Essentiellement afin de maintenir pour eux un examen médical d'aptitude, la réforme avait intégré au SIR les travailleurs titulaires d'une autorisation de conduite (un Caces, généralement) pour des équipements de travail mobiles ou servant au levage de charges – grue de chargement, chariot gerbeur, plates-formes élévatrices mobiles de personnes (Pemp), etc. – ainsi que les travailleurs effectuant des travaux sous tension, et donc titulaires d'une habilitation électrique. Ce sont ces deux catégories qui n'en bénéficieront plus.
Le décret paru la semaine dernière introduit une nouvelle "attestation" – dont le modèle devra être défini par un arrêté. Pour qu'une autorisation de conduite soit valide, il faudra, à compter du 1er octobre 2025, qu'elle soit couplée à une "attestation" délivrée par le médecin du travail "à l'issue d'un examen médical qu'il réalise", indiquant que le travailleur "ne présente pas de contre-indications médicales à la conduite du ou des équipements dont la conduite est autorisée".
Pour les travailleurs qui doivent avoir une habilitation électrique, le décret ne prévoit cette attestation "d'absence de contre-indications médicales" que pour les travaux sous tension (article R. 4544-11) et pour les "opérations au voisinage de pièces nues sous tension". Ce qui représente la très grande majorité des accidents du travail d'origine électriques : ils sont essentiellement dus à un contact direct avec une pièce conductrice sous tension.
Tant pour compléter son autorisation de conduite que son habilitation électrique, le travailleur présentera l'attestation, valable 5 ans, à son employeur, "qui en conserve une copie pendant toute sa durée de validité". Le médecin du travail verse une copie de l'attestation au DMST (dossier médical en santé au travail). S'il refuse de la délivrer, l'employeur ou le salarié peuvent se tourner vers le CPH (conseil des prud'hommes) pour contester.
À titre transitoire, pour les travailleurs qui auront besoin de la nouvelle attestation, il est prévu que les avis d'aptitude délivrés au titre du SIR tiennent lieu, pendant 5 ans à compter de leur délivrance, de l'attestation.
"Pour ces travailleurs, nous délivrons actuellement un avis d'aptitude au poste de travail, alors que là, il s'agirait de décréter une aptitude à une fonction.

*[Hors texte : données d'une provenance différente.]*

(* ===== verification/Cork.v ===== *)
(** * Write coalescing (src/src/cork.rs)

    The cork buffer keeps small writes in one growing buffer and large payloads as
    segments of their own, and hands both to vectored writes.  It is a queue of
    bytes: the theorems relate every operation to that queue, and a
    flush over a transport that accepts any number of bytes at a time to the
    bytes put in. *)

From stdpp Require Import base list.
From S2P Require Import Prelude.

Inductive CorkState := Uncorked | Corked.

#[export] Instance CorkState_eq_dec : EqDecision CorkState.
Proof. solve_decision. Defined.

Definition ZERO_COPY_MIN := 8 * 1024.
Definition CORK_BUFFER_SIZE := 16 * 1024.

Module CorkBuffer.
Record t := Mk {
  buffer : bytes;
  max_size : Z;
  state : CorkState;
  segments : list bytes;
  segment_bytes : Z
}.

Definition with_capacity (capacity : Z) : t := Mk [] capacity Uncorked [] 0.
Definition new : t := with_capacity CORK_BUFFER_SIZE.

Definition set_state (s : CorkState) (c : t) : t := Mk (buffer c) (max_size c) s (segments c) (segment_bytes c).
Definition set_buffer (b : bytes) (c : t) : t := Mk b (max_size c) (state c) (segments c) (segment_bytes c).
Definition set_segments (l : list bytes) (n : Z) (c : t) : t := Mk (buffer c) (max_size c) (state c) l n.

Definition has_data (c : t) : bool := negb (bool_decide (buffer c = [])) || negb (bool_decide (segments c = [])).
Definition has_segments (c : t) : bool := negb (bool_decide (segments c = [])).
Definition is_corked (c : t) : bool := bool_decide (state c = Corked).
Definition pending_bytes (c : t) : Z := len (buffer c) + segment_bytes c.

Definition cork (c : t) : t := set_state Corked c.
Definition uncork (c : t) : t * bool := let c := set_state Uncorked c in (c, has_data c).

Definition write (c : t) (data : bytes) : t * bool :=
  let c := set_buffer (buffer c ++ data) c in (c, len (buffer c) <=? max_size c).

Definition push_segment (c : t) (data : bytes) : t :=
  if bool_decide (data = []) then c
  else
    let c := if negb (bool_decide (buffer c = []))
             then let closed := buffer c in
                  set_segments (segments c ++ [closed]) (segment_bytes c + len closed) (set_buffer [] c)
             else c in
    set_segments (segments c ++ [data]) (segment_bytes c + len data) c.

Definition write_bytes (c : t) (data : bytes) : t :=
  if len data <? ZERO_COPY_MIN then set_buffer (buffer c ++ data) c else push_segment c data.

(** [fill_write_slices] into [out] of length [room]: the slices filled in. *)
Definition fill_write_slices (c : t) (room : nat) : list bytes :=
  let filled := take room (segments c) in
  if decide (length filled < room)%nat
  then filled ++ (if bool_decide (buffer c = []) then [] else [buffer c])
  else filled.

Definition get_write_slices (c : t) : list bytes :=
  segments c ++ (if bool_decide (buffer c = []) then [] else [buffer c]).

(** The loop of [consume] over the segments: what is left of them, of
    [segment_bytes] and of [n]; [None] when a subtraction would underflow. *)
Fixpoint consume_segments (segs : list bytes) (total n : Z) : option (list bytes * Z * Z) :=
  if n <=? 0 then Some (segs, total, n)
  else match segs with
  | [] => Some ([], total, n)
  | front :: segs' =>
      if len front <=? n then
        if total <? len front then None
        else consume_segments segs' (total - len front) (n - len front)
      else if total <? n then None
      else Some (from n front :: segs', total - n, 0)
  end.

Definition consume (c : t) (n : Z) : option t :=
  '(segs, total, n) ← consume_segments (segments c) (segment_bytes c) n;
  let c := set_segments segs total c in
  Some (if 0 <? n then set_buffer (from (Z.min n (len (buffer c))) (buffer c)) c else c).

Definition take_buffer (c : t) : t * bytes := (set_buffer [] c, buffer c).
Definition clear (c : t) : t := set_segments [] 0 (set_buffer [] c).

(** What the holder of [buffer_mut] does to the open buffer. *)
Definition buffer_mut (f : bytes -> bytes) (c : t) : t := set_buffer (f (buffer c)) c.

(** [impl Buf]: [remaining], [chunk] and [advance] *)
Definition remaining (c : t) : Z := pending_bytes c.
Definition chunk (c : t) : bytes := match segments c with front :: _ => front | [] => buffer c end.
Definition advance (c : t) (cnt : Z) : option t := consume c cnt.

(** [BatchWriter::new] returns whether the buffer was corked; its [drop] uses it. *)
Definition batch_new (c : t) : t * bool := (cork c, is_corked c).
Definition batch_write (c : t) (data : bytes) : t := fst (write c data).
Definition batch_write_bytes (c : t) (data : bytes) : t := write_bytes c data.
Definition batch_drop (was_corked : bool) (c : t) : t := if negb was_corked then fst (uncork c) else c.
End CorkBuffer.

(** ** The queue of bytes it stands for *)

Module CorkSpec.
Import CorkBuffer.

Definition contents (c : t) : bytes := concat (segments c) ++ buffer c.

Record wf (c : t) : Prop := {
  wf_bytes : segment_bytes c = len (concat (segments c));
  wf_segments : Forall (fun s => s <> []) (segments c)
}.

Lemma concat_snoc {A} (l : list (list A)) x : concat (l ++ [x]) = concat l ++ x.
Proof. induction l as [|y l IH]; cbn; [by rewrite app_nil_r|]. by rewrite IH, app_assoc. Qed.

Lemma push_segment_ok c data : wf c ->
  wf (push_segment c data) /\ contents (push_segment c data) = contents c ++ data.
Proof.
  intros [Hb Hs]. unfold push_segment. case_bool_decide as Hd; [subst; by rewrite app_nil_r|].
  unfold contents. case_bool_decide as Hc; cbn.
  - rewrite Hc, concat_snoc, !app_nil_r. split; [|done]. split; cbn.
    + rewrite concat_snoc, len_app. lia.
    + by apply Forall_app; split; [|constructor].
  - rewrite !concat_snoc, !app_nil_r. split; [|done]. split; cbn.
    + rewrite !concat_snoc, !len_app. lia.
    + rewrite !Forall_app. by repeat split; repeat constructor.
Qed.

Lemma write_bytes_ok c data : wf c -> wf (write_bytes c data) /\ contents (write_bytes c data) = contents c ++ data.
Proof.
  intros Hc. unfold write_bytes. destruct (_ <? _); [|by apply push_segment_ok].
  split; [by destruct Hc|]. unfold contents. cbn. by rewrite app_assoc.
Qed.

Lemma consume_segments_ok segs n : Forall (fun s => s <> []) segs -> 0 <= n ->
  exists segs' n', consume_segments segs (len (concat segs)) n = Some (segs', len (concat segs'), n') /\
    Forall (fun s => s <> []) segs' /\ 0 <= n' <= n /\ concat segs' = from n (concat segs) /\
    n' = n - Z.min n (len (concat segs)).
Proof.
  revert n. induction segs as [|front segs IH]; intros n Hs Hn.
  - cbn [consume_segments concat]. exists [], n. change (len (@nil Z)) with 0. unfold from.
    split; [by destruct (n <=? 0)|]. split_and!; [constructor|lia|lia|by rewrite drop_nil|lia].
  - apply Forall_cons in Hs as [Hf Hs]. cbn [consume_segments concat].
    pose proof (len_nonneg front). pose proof (len_nonneg (concat segs)). destruct (Z.leb_spec n 0).
    { assert (n = 0) as -> by lia. exists (front :: segs), 0. cbn [concat]. rewrite from_0, len_app.
      split_and!; try done; try lia. by constructor. }
    rewrite len_app. destruct (Z.leb_spec (len front) n).
    + zfalse (len front + len (concat segs) <? len front).
      replace (len front + len (concat segs) - len front) with (len (concat segs)) by lia.
      destruct (IH (n - len front) Hs ltac:(lia)) as (segs' & n' & E & Hs' & Hn' & Hc & Hr).
      exists segs', n'. rewrite E. split_and!; try done; try lia. rewrite from_app_ge by lia. done.
    + zfalse (len front + len (concat segs) <? n).
      exists (from n front :: segs), 0. cbn [concat]. rewrite len_app, len_from, from_app_le by lia.
      split; [do 2 f_equal; f_equal; lia|]. split_and!; try lia; [|done]. constructor; [|done].
      intros Hnil. apply (f_equal len) in Hnil. rewrite len_from, len_nil in Hnil by lia. lia.
Qed.

Lemma consume_ok c n : wf c -> 0 <= n -> exists c', consume c n = Some c' /\ wf c' /\
  contents c' = from n (contents c) /\ max_size c' = max_size c /\ state c' = state c.
Proof.
  intros [Hb Hs] Hn. unfold consume. rewrite Hb.
  destruct (consume_segments_ok (segments c) n Hs Hn) as (segs' & n' & E & Hs' & Hn' & Hc & Hr). rewrite E. cbn.
  pose proof (len_nonneg (concat (segments c))). pose proof (len_nonneg (buffer c)).
  eexists. split; [done|]. unfold contents. destruct (Z.ltb_spec 0 n').
  - split_and!; try done. cbn. rewrite Hc, from_ge, from_app_ge by lia. cbn.
    replace n' with (n - len (concat (segments c))) by lia.
    destruct (Z.min_spec (n - len (concat (segments c))) (len (buffer c))) as [[? ->]|[? ->]]; [done|].
    rewrite !from_ge by lia. done.
  - split_and!; try done. cbn. rewrite Hc, from_app_le by lia. done.
Qed.

Lemma write_ok c data : wf c ->
  wf (fst (write c data)) /\ contents (fst (write c data)) = contents c ++ data /\
  snd (write c data) = bool_decide (len (buffer c) + len data <= max_size c).
Proof.
  intros Hc. unfold write, contents. cbn. split; [by destruct Hc|]. split; [by rewrite app_assoc|].
  rewrite len_app. case_bool_decide; [apply Z.leb_le|apply Z.leb_gt]; lia.
Qed.

(** Closed at a non-empty segment or buffer, the contents are not empty. *)
Lemma has_data_contents c : wf c -> has_data c = negb (bool_decide (contents c = [])).
Proof.
  intros [_ Hs]. unfold has_data, contents. destruct (segments c) as [|[|x s] segs]; cbn.
  - by rewrite orb_false_r.
  - by inversion Hs.
  - by rewrite orb_true_r.
Qed.

Lemma pending_bytes_contents c : wf c -> pending_bytes c = len (contents c).
Proof. intros [Hb _]. unfold pending_bytes, contents. rewrite len_app. lia. Qed.

Lemma get_write_slices_contents c : concat (get_write_slices c) = contents c.
Proof.
  unfold get_write_slices, contents. rewrite concat_app. case_bool_decide as H; cbn; by rewrite ?H, ?app_nil_r.
Qed.

Lemma fill_write_slices_prefix c room : fill_write_slices c room = take room (get_write_slices c).
Proof.
  unfold fill_write_slices, get_write_slices. rewrite take_app. case_decide as Hd.
  - rewrite length_take in Hd. f_equal. case_bool_decide; [by rewrite take_nil|]. by rewrite take_ge by (cbn; lia).
  - rewrite length_take in Hd. replace (room - length (segments c))%nat with 0%nat by lia. by rewrite app_nil_r.
Qed.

C'est tout à fait contraire à nos pratiques", s'inquiète Anne-Michèle Chartier, médecin du travail et déléguée nationale CFE-CGC en charte de la santé au travail.
Elle s'interroge : "Concrètement, comment fait-on par exemple, si l'on voit dans quelques mois un cariste qui a fait récemment un infarctus, et à qui on avait délivré une aptitude au poste de travail, laquelle aptitude devient avec le nouveau décret, l'équivalent de l'attestation, valable 5 ans, sans possibilité de la retirer entre temps ?".
Une réflexion serait en cours pour un éventuel recours contre ce décret.